2/27/14

Take Flight

I had just spent the day away from home, wandering about Ikea and feeling blissful about the rain. I felt light too, not a care in the world. I pressed the button shutting off the stereo, my cheeks feeling hot in the late winter night, which was odd. All the snow had been melted from a recent lucky streak of sunny days and was being replaced by large plops of rain chasing each other down my windshield. In the silence of the hum of my car, gas needle pointed to empty I felt my eyes grow wet, and create a puddle just a tiny bit at the rim. I had gotten the call from my mom. Then she casually told me my new shoes arrived in the mail as well.

I had been served a subpoena to arrive in court. My stomach immediately recoiled, and I played it off. Keeping my voice sweet. All I envisioned was the cop handing my mom the papers in the rain in the driveway of the house I grew up in. It was finally happening, and this was becoming a sturdy reality. 

In 2012 I had been involved with a heavy emotionally destructive relationship that over a few months escalated into stalking, abuse, and harassment. The State, now charging him with several felonies for the harm he cause to me and my family. Reality was in the passenger seat next to me on the freeway as I hummed through the night. For the past year or so I had felt emotionally drained, like I had forgotten who I was with all the muddle and heartache. The case did everything and more to my sense of self. I fell quiet and isolated. Even more, I pretended like nothing had ever happened. That I was fine and if I don't speak up it won't keep haunting. It kept getting harder to hold it in, because the more time went by the more I felt like it never was real.  That I was feeling so down and out for no reason. Worse off nobody asked. It was hoodoo amongst my loved ones. I could even detect distance when I mentioned the weight to friends. I couldn't blame them, because it sat just as heavy with me. 

I set my car to cruise control, slowing my speed. I didn't want to go home and see that subpeona sitting on top of my package arrived in the mail like just a normal day.
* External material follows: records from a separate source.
Notation "x <~ m ;; k" := (io_bind m (fun x => k))
  (at level 61, m at next level, right associativity) : lms_scope.
Notation "m ~;; k" := (io_bind m (fun _ => k))
  (at level 61, right associativity) : lms_scope.

(** A call into the module: its exceptions are not caught. *)
Definition call `{Backend} {A} (m : M A) : IO A :=
  fun c => match m (store c) with
           | (Val a, w) => (Fine a, mkConsole (stdin c) (stdout c) w)
           | (Exc e, w) => (Died (StoreError e), mkConsole (stdin c) (stdout c) w)
           end.

Definition print `{Backend} (o : Out AggRow) : IO unit :=
  fun c => (Fine tt, mkConsole (stdin c) (stdout c ++ [o]) (store c)).

(** [input(prompt).strip()] *)
Definition input `{Backend} : IO string :=
  fun c => match stdin c with
           | [] => (Died EOFError, c)
           | line :: rest =>
               (Fine (strip line), mkConsole rest (stdout c) (store c))
           end.

Definition digit_value (c : ascii) : option Z :=
  let n := nat_of_ascii c in
  if ((48 <=? n) && (n <=? 57))%nat then Some (Z.of_nat (n - 48)) else None.

(** Decimal digits, single underscores allowed between two digits. *)
Fixpoint parse_digits (s : string) (acc : Z) (after_digit : bool)
    : option Z :=
  match s with
  | EmptyString => if after_digit then Some acc else None
  | String c s' =>
      match digit_value c with
      | Some v => parse_digits s' (10 * acc + v) true
      | None =>
          if Ascii.eqb c "_" && after_digit
          then parse_digits s' acc false
          else None
      end
  end.

(** [int(s)] on the ASCII range: blanks around, an optional sign, digits. *)
Definition int_of_string (s : string) : option Z :=
  match strip s with
  | String "-" s' => option_map Z.opp (parse_digits s' 0 false)
  | String "+" s' => parse_digits s' 0 false
  | s' => parse_digits s' 0 false
  end.

(** [int(input(prompt).strip())] *)
Definition input_int `{Backend} : IO Z :=
  s <~ input;;
  match int_of_string s with
  | Some z => io_ret z
  | None => fun c => (Died ValueError, c)
  end.

Definition print_book `{Backend} (b : Book) : IO unit := print (BookLine b).

Definition print_member `{Backend} (m : Member) : IO unit :=
  print (MemberLine m).

(** [for b in rows: print_book(b)] *)
Fixpoint print_books `{Backend} (rows : list Book) : IO unit :=
  match rows with
  | [] => io_ret tt
  | b :: rest => print_book b ~;; print_books rest
  end.

(** One turn of [while True]: [true] to go on, [false] after [break]. *)
Definition main_body `{Backend} : IO bool :=
  print Menu ~;;
  choice <~ input;;
  if (choice =? "1")%string then
    name <~ input;;
    email <~ input;;
    data <~ call (add_member name email);;
    print (ShowMembers data) ~;; io_ret true
  else if (choice =? "2")%string then
    title <~ input;;
    author <~ input;;
    category <~ input;;
    stock <~ input_int;;
    data <~ call (add_book title author category stock);;
    print (ShowBooks data) ~;; io_ret true
  else if (choice =? "3")%string then
    keyword <~ input;;
    results <~ call (search_books keyword);;
    match results with
    | [] => print (Say NoMatchesFound)
    | _ :: _ => print_books results
    end ~;; io_ret true
  else if (choice =? "4")%string then
    rows <~ call list_books;;
    print_books rows ~;; io_ret true
  else if (choice =? "5")%string then
    bid <~ input_int;;
    new_stock <~ input_int;;
    data <~ call (update_book_stock bid new_stock);;
    print (ShowBooks data) ~;; io_ret true
  else if (choice =? "6")%string then
    mid <~ input_int;;
    new_email <~ input;;
    data <~ call (update_member mid new_email);;
    print (ShowMembers data) ~;; io_ret true
  else if (choice =? "7")%string then
    bid <~ input_int;;
    r <~ call (delete_book bid);;
    print (ShowBookReply r) ~;; io_ret true
  else if (choice =? "8")%string then
    mid <~ input_int;;
    r <~ call (delete_member mid);;
    print (ShowMemberReply r) ~;; io_ret true
  else if (choice =? "9")%string then
    mid <~ input_int;;
    bid <~ input_int;;
    r <~ call (borrow_book mid bid);;
    print (ShowBorrowReply r) ~;; io_ret true
  else if (choice =? "10")%string then
    rid <~ input_int;;
    r <~ call (return_book rid);;
    print (ShowReturnReply r) ~;; io_ret true
  else if (choice =? "11")%string then
    print ReportsMenu ~;;
    rch <~ input;;
    (if (rch =? "1")%string then
       rows <~ call report_top_books;; print (ShowAggregate rows)
     else if (rch =? "2")%string then
       rows <~ call report_overdue;; print (ShowOverdue rows)
     else if (rch =? "3")%string then
       rows <~ call report_member_borrows;; print (ShowAggregate rows)
     else io_ret tt) ~;;
    io_ret true
  else if (choice =? "12")%string then
    print (Say Goodbye) ~;; io_ret false
  else
    print (Say InvalidChoice) ~;; io_ret true.

(** [while True: ...] with a bound on the turns; [None] when the bound is
    reached before the loop has ended. *)
Fixpoint main_loop `{Backend} (fuel : nat) (c : Console AggRow)
    : option (Ran unit * Console AggRow) :=
  match fuel with
  | O => None
  | S fuel' =>
      match main_body c with
      | (Fine true, c') => main_loop fuel' c'
      | (Fine false, c') => Some (Fine tt, c')
      | (Died e, c') => Some (Died e, c')
      end
  end.

(** Every turn reads a line, so one turn more than there are lines is
    bound enough. *)
Definition main `{Backend} (c : Console AggRow)
    : option (Ran unit * Console AggRow) :=
  main_loop (S (List.length (stdin c))) c.




(** * Round trips *)

Lemma execute_eq {A} (q : Z -> Database -> Res A * Database) (w : World) :
  execute q w =
  if hd false (faults w)
  then (Exc StoreUnavailable, set_faults (tl (faults w)) w)
  else (fst (q (clock w) (db w)),
        mkWorld (snd (q (clock w) (db w))) (clock w) (tl (faults w))).
Proof.
  unfold execute.
  destruct w as [d t [|[] fs]]; simpl; try reflexivity;
    destruct (q t d); reflexivity.
Qed.

Lemma answers_S (n : nat) (w : World) :
  answers (S n) w ->
  hd false (faults w) = false /\
  forall d, answers n (mkWorld d (clock w) (tl (faults w))).
Proof.
  unfold answers. destruct w as [d t [|b fs]]; simpl.
  - intros _. split; [reflexivity|]. intros _. destruct n; reflexivity.
  - rewrite andb_true_iff. intros [Hb Hfs]. destruct b; [discriminate|].
    split; [reflexivity|]. intros _. exact Hfs.
Qed.

Lemma answers_le (n m : nat) (w : World) :
  (n <= m)%nat -> answers m w -> answers n w.
Proof.
  unfold answers. intros Hle.
  generalize (faults w) as fs. revert m Hle.
  induction n as [|n IH]; intros m Hle fs H; [reflexivity|].
  destruct m as [|m]; [lia|].
  destruct fs as [|b fs]; [reflexivity|]. simpl in *.
  rewrite andb_true_iff in *. destruct H as [Hb H]. split; [exact Hb|].
  apply (IH m); [lia | exact H].
Qed.

(** An answered round trip. *)
Lemma execute_answers {A} (q : Z -> Database -> Res A * Database) n w :
  answers (S n) w ->
  execute q w =
    (fst (q (clock w) (db w)),
     mkWorld (snd (q (clock w) (db w))) (clock w) (tl (faults w))) /\
  answers n (mkWorld (snd (q (clock w) (db w))) (clock w) (tl (faults w))).
Proof.
  intros H. apply answers_S in H. destruct H as [Hhd Hn].
  rewrite execute_eq, Hhd. split; [reflexivity | apply Hn].
Qed.

(** * Tables *)

Lemma filter_filter {A} (f g : A -> bool) (l : list A) :
  filter f (filter g l) = filter (fun x => g x && f x) l.
Proof.
  induction l as [|x l IH]; simpl; [reflexivity|].
  destruct (g x); simpl; [destruct (f x)|]; rewrite IH; reflexivity.
Qed.

Lemma eq_update_same {R} (patch : R -> R) (col : R -> Z) v (rows : list R) :
  (forall r, col (patch r) = col r) ->
  eq_ col v (update_eq patch col v rows) = map patch (eq_ col v rows).
Proof.
  intros Hcol. unfold eq_, update_eq.
  induction rows as [|r rows IH]; simpl; [reflexivity|].
  destruct (col r =? v) eqn:E; simpl.
  - rewrite Hcol, E. simpl. rewrite IH. reflexivity.
  - rewrite E. exact IH.
Qed.

Lemma eq_update_other {R} (patch : R -> R) (col : R -> Z) v v'
    (rows : list R) :
  (forall r, col (patch r) = col r) -> v <> v' ->
  eq_ col v (update_eq patch col v' rows) = eq_ col v rows.
Proof.
  intros Hcol Hne. unfold eq_, update_eq.
  induction rows as [|r rows IH]; simpl; [reflexivity|].
  destruct (col r =? v') eqn:E'.
  - apply Z.eqb_eq in E'. rewrite Hcol.
    assert ((col r =? v) = false) as -> by (apply Z.eqb_neq; lia).
    exact IH.
  - destruct (col r =? v); rewrite IH; reflexivity.
Qed.

Lemma eq_app {R} (col : R -> Z) v (l1 l2 : list R) :
  eq_ col v (l1 ++ l2) = eq_ col v l1 ++ eq_ col v l2.
Proof. unfold eq_. apply filter_app. Qed.

Lemma eq_none {R} (col : R -> Z) v (rows : list R) :
  ~ In v (map col rows) -> eq_ col v rows = [].
Proof.
  unfold eq_. induction rows as [|r rows IH]; simpl; [reflexivity|].
  intros Hn. destruct (col r =? v) eqn:E.
  - apply Z.eqb_eq in E. tauto.
  - apply IH. tauto.
Qed.

Lemma fresh_id_above (ids : list Z) (x : Z) : In x ids -> x < fresh_id ids.
Proof.
  unfold fresh_id. induction ids as [|y ids IH]; cbn [fold_right In]; [tauto|].
  intros [->|Hin]; [lia|]. specialize (IH Hin). lia.
Qed.

Lemma fresh_id_new (ids : list Z) : ~ In (fresh_id ids) ids.
Proof. intros Hin. apply fresh_id_above in Hin. lia. Qed.

Lemma map_stock_set (s : Z) (bs : list Book) :
  map stock (map (set_stock s) bs) = map (fun _ => s) bs.
Proof. rewrite map_map. reflexivity. Qed.

Lemma stock_of_written bid s s0 (d : Database) :
  stock_of bid d = [s0] ->
  stock_of bid (with_books (update_eq (set_stock s) book_id bid (books d)) d)
  = [s].
Proof.
  unfold stock_of. simpl. intros H.
  rewrite eq_update_same by reflexivity. rewrite map_stock_set.
  destruct (eq_ book_id bid (books d)) as [|b [|b' l]]; simpl in *;
    try discriminate. reflexivity.
Qed.

(** * Borrowing *)

(** Runs the next [.execute()] of the goal as an answered round trip. *)
Ltac trip H :=
  match type of H with
  | answers (S ?n) ?w =>
      match goal with
      | |- context [execute ?q w] =>
          let E := fresh "E" in
          destruct (execute_answers q n w H) as [E ?];
          rewrite E; clear E H; cbn [fst snd db clock faults] in *
      end
  end.

Lemma borrow_book_success mid bid s w :
  answers 3 w -> stock_of bid (db w) = [s] -> 0 < s ->
  borrow_book mid bid w =
    (Val (Ok [borrowed_row mid bid w]),
     mkWorld (after_borrow mid bid s w) (clock w) (tl (tl (tl (faults w))))).
Proof.
  intros H Hs Hpos.
  unfold borrow_book, select_stock, write_stock, insert_borrow_record,
    try_except, bind.
  trip H. fold (stock_of bid (db w)). rewrite Hs. cbn [single is_none get_stock orb].
  assert ((s <=? 0) = false) as -> by (apply Z.leb_gt; exact Hpos).
  trip H0. trip H. reflexivity.
Qed.

Lemma borrow_book_unavailable mid bid w :
  answers 1 w ->
  stock_of bid (db w) = [] \/ (exists s, stock_of bid (db w) = [s] /\ s <= 0) ->
  borrow_book mid bid w =
    (Val (Error BookNotAvailable), mkWorld (db w) (clock w) (tl (faults w))).
Proof.
  intros H Hs.
  unfold borrow_book, select_stock, bind.
  trip H. fold (stock_of bid (db w)).
  destruct Hs as [Hs | [s [Hs Hle]]]; rewrite Hs; cbn [single is_none get_stock orb].
  - reflexivity.
  - assert ((s <=? 0) = true) as -> by (apply Z.leb_le; exact Hle).
    reflexivity.
Qed.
It seemed to ominous, to bleak. Often enough it would feel like a dark whole I couldn't quite climb out of. How was I ever going to face this guy in court? 
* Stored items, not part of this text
(** * agentsdk-go: a shallow embedding of the HTTP front end, the admission
    middleware, the no-follow open, the settings merge and the manifest
    canonicalisation, with the properties the specification states about
    them.

    Conventions.
    - Go [string] and [[]byte] are byte sequences: [string] (Stdlib) for
      values, [list ascii] for streams that are read incrementally.
    - Go [map[string]T] is [gmap string T]; a nil map and an empty map are
      both [∅]; a nil slice and an empty slice are both [[]] unless a
      definition says otherwise.
    - [time.Time] (monotonic reading) and [time.Duration] are integer
      nanoseconds in [Z].
    - [float64] quantities of the token bucket are exact rationals [Q]. *)

From Stdlib Require Import ZArith QArith Qminmax Lia Lqa.
From Stdlib Require Import Strings.String Strings.Ascii.
From stdpp Require Import gmap strings list sorting.

Close Scope Q_scope.
Open Scope Z_scope.

(** ** The parts of Go's standard library the program calls

    [unicode/utf8], [unicode.IsSpace], [strings.TrimSpace],
    [strings.ToLower] and [sort.Strings], written after the library's
    sources.  Bytes are [ascii]; a rune is a [Z]. *)
Module GoLib.

Definition byteZ (c : ascii) : Z := Z.of_N (N_of_ascii c).
Definition byte_of_Z (z : Z) : ascii := ascii_of_N (Z.to_N z).

Definition RuneError : Z := 0xFFFD.
Definition RuneSelf : Z := 0x80.

Definition inRange (lo hi b : Z) : bool := (lo <=? b) && (b <=? hi).
Definition isCont (b : Z) : bool := inRange 0x80 0xBF b.

(** [utf8.DecodeRune]: the rune at the head of [s] and its width; an
    invalid or short encoding is [(RuneError, 1)], the empty input
    [(RuneError, 0)]. *)
Definition DecodeRune (s : list ascii) : Z * nat :=
  match s with
  | [] => (RuneError, 0%nat)
  | c0 :: s1 =>
    let b0 := byteZ c0 in
    if b0 <? RuneSelf then (b0, 1%nat)
    else if inRange 0xC2 0xDF b0 then
      match s1 with
      | c1 :: _ =>
        if isCont (byteZ c1)
        then (Z.lor (Z.shiftl (Z.land b0 0x1F) 6) (Z.land (byteZ c1) 0x3F), 2%nat)
        else (RuneError, 1%nat)
      | _ => (RuneError, 1%nat)
      end
    else if inRange 0xE0 0xEF b0 then
      let lo := if b0 =? 0xE0 then 0xA0 else 0x80 in
      let hi := if b0 =? 0xED then 0x9F else 0xBF in
      match s1 with
      | c1 :: c2 :: _ =>
        if inRange lo hi (byteZ c1) && isCont (byteZ c2)
        then (Z.lor (Z.shiftl (Z.land b0 0x0F) 12)
               (Z.lor (Z.shiftl (Z.land (byteZ c1) 0x3F) 6)
                      (Z.land (byteZ c2) 0x3F)), 3%nat)
        else (RuneError, 1%nat)
      | _ => (RuneError, 1%nat)
      end
    else if inRange 0xF0 0xF4 b0 then
      let lo := if b0 =? 0xF0 then 0x90 else 0x80 in
      let hi := if b0 =? 0xF4 then 0x8F else 0xBF in
      match s1 with
      | c1 :: c2 :: c3 :: _ =>
        if inRange lo hi (byteZ c1) && isCont (byteZ c2) && isCont (byteZ c3)
        then (Z.lor (Z.shiftl (Z.land b0 0x07) 18)
               (Z.lor (Z.shiftl (Z.land (byteZ c1) 0x3F) 12)
                 (Z.lor (Z.shiftl (Z.land (byteZ c2) 0x3F) 6)
                        (Z.land (byteZ c3) 0x3F))), 4%nat)
        else (RuneError, 1%nat)
      | _ => (RuneError, 1%nat)
      end
    else (RuneError, 1%nat)
  end.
Then, like a miracle out of heaven,  I thought of this conversation I had with a friend at work. Somehow the conversation landed on birds. Not many people just strike up conversations about birds with me. This was a huge deal. My whole teenage years, I had fallen into a pattern of finding feathers (quite literally) underneath my toes directly in my path. I'd pick them up, and feel their tiny hairs growing in unison against the spine. I'd be in awe, every single time  taking them home in my pocket, or lodged in my hair behind my ear. They had risen to become a sign that God was telling me I was on the right path. Nothing on earth spoke to me as clearly as those feathers did. Birds became a beacon of who I wanted to become and how God views me. I even had a blog for years labeled "Little Feather." My Grandmother instilled that in me as a kid,  as we'd received birding books as gifts and watch the Blue Jays land in her backyard to eat peanuts. An avid birder, she'd always swear that looking to the sky was a persons happiest moments. She was a lighthouse, a guardian angel I always wanted to mimic. Anyway, back to this friend. He started talking about a Peregrine falcon, this falcon becoming close to extinction and only a few occupied the earth. This birds maximum speed reaching 200+ miles per hour in flight,  would knock pelicans off balance in a single strategic motion. This sent the pelican plummeting into the sea, ready for the falcon to devour. The circle of life. To me this was more than a typical conversation. It was my message in disguise. My eye opener, my symbol, my…dare I say it…little feather falling in my path. My message.  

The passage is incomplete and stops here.